» Aim of the task: After finding the line with "- A [Date] is" in the entries below, retype exactly each line from there through the line with "destruct H as [H|H].", including that final line.

.....

(** * Client appointments screen: classification and cancellation policy

    A shallow embedding of the logic of the client appointments screen
    (the [clientAppointmentsApi] object and the [ClientAppointmentsScreen]
    component): the fetch of a user's appointments, the ownership re-check,
    the upcoming / past partition, the choice of the next appointment, the
    48 hour cancellation window and the cancel operation.

    Conventions of the embedding.
    - A JavaScript string is a [string]; a value that may be [null] or
      [undefined] is an [option string] ([None] is [null]).
    - A [Date] is its time value: [Some t] with [t] the milliseconds since
      the epoch, or [None] for an Invalid Date, whose [getTime()] is NaN.
    - The host's local time zone is a fixed offset [LocalTZA] (milliseconds
      east of UTC), the name ECMAScript gives it; daylight saving changes
      are outside the model.
    - The data store and the notification collaborators are not part of the
      screen: the store is a list of rows with the semantics of the queries
      the screen issues, and what a call to a collaborator does (resolve or
      reject) is an input of the model. *)

From Stdlib Require Import ZArith List String Ascii Bool Lia QArith.
Import ListNotations.
Lemma re_sub_no_close_paren s : no_close_paren s -> re_sub s = s.
Proof.
  induction s as [|c s IH]; intros Hno; [reflexivity|].
  assert (Hrest : no_close_paren s).
  { intros Hin. apply Hno. simpl. now right. }
  rewrite re_sub_char; [rewrite IH by exact Hrest; reflexivity|].
  unfold match_token. destruct s as [|c1 rest]; [reflexivity|].
  destruct (Ascii.eqb c "$" && Ascii.eqb c1 "("); [|reflexivity].
  rewrite take_name_none; [reflexivity|].
  intros Hin. apply Hrest. simpl. now right.
Qed.

Lemma lower_ascii_close_paren c : lower_ascii c = ")"%char -> c = ")"%char.
Proof.
  destruct c as [[] [] [] [] [] [] [] []]; vm_compute; intros H;
    first [reflexivity | congruence].
Qed.



(** X13.  A string without a dollar sign, or without a closing parenthesis,
    holds no token: the expander hands it to the environment expansion as
    it is.  An opening [$(] that is never closed is no token. *)
Theorem expand_manifest_path_variables_keeps_text_without_tokens (E : Env) s :
  no_dollar s \/ no_close_paren s ->
  expand_manifest_path_variables E s = expandvars E s.
Proof.
  intros H. unfold expand_manifest_path_variables. f_equal.
  destruct H as [H|H].
  - pose proof (@re_sub_plain_prefix s "" H) as Hp.
    change (re_sub "") with "" in Hp. rewrite !append_empty_r in Hp. exact Hp.
  - now apply re_sub_no_close_paren.
Qed.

.....

» Answer area:
    - A [Date] is its time value: [Some t] with [t] the milliseconds since
      the epoch, or [None] for an Invalid Date, whose [getTime()] is NaN.
    - The host's local time zone is a fixed offset [LocalTZA] (milliseconds
      east of UTC), the name ECMAScript gives it; daylight saving changes
      are outside the model.
    - The data store and the notification collaborators are not part of the
      screen: the store is a list of rows with the semantics of the queries
      the screen issues, and what a call to a collaborator does (resolve or
      reject) is an input of the model. *)

From Stdlib Require Import ZArith List String Ascii Bool Lia QArith.
Import ListNotations.
Lemma re_sub_no_close_paren s : no_close_paren s -> re_sub s = s.
Proof.
  induction s as [|c s IH]; intros Hno; [reflexivity|].
  assert (Hrest : no_close_paren s).
  { intros Hin. apply Hno. simpl. now right. }
  rewrite re_sub_char; [rewrite IH by exact Hrest; reflexivity|].
  unfold match_token. destruct s as [|c1 rest]; [reflexivity|].
  destruct (Ascii.eqb c "$" && Ascii.eqb c1 "("); [|reflexivity].
  rewrite take_name_none; [reflexivity|].
  intros Hin. apply Hrest. simpl. now right.
Qed.

Lemma lower_ascii_close_paren c : lower_ascii c = ")"%char -> c = ")"%char.
Proof.
  destruct c as [[] [] [] [] [] [] [] []]; vm_compute; intros H;
    first [reflexivity | congruence].
Qed.



(** X13.  A string without a dollar sign, or without a closing parenthesis,
    holds no token: the expander hands it to the environment expansion as
    it is.  An opening [$(] that is never closed is no token. *)
Theorem expand_manifest_path_variables_keeps_text_without_tokens (E : Env) s :
  no_dollar s \/ no_close_paren s ->
  expand_manifest_path_variables E s = expandvars E s.
Proof.
  intros H. unfold expand_manifest_path_variables. f_equal.
  destruct H as [H|H].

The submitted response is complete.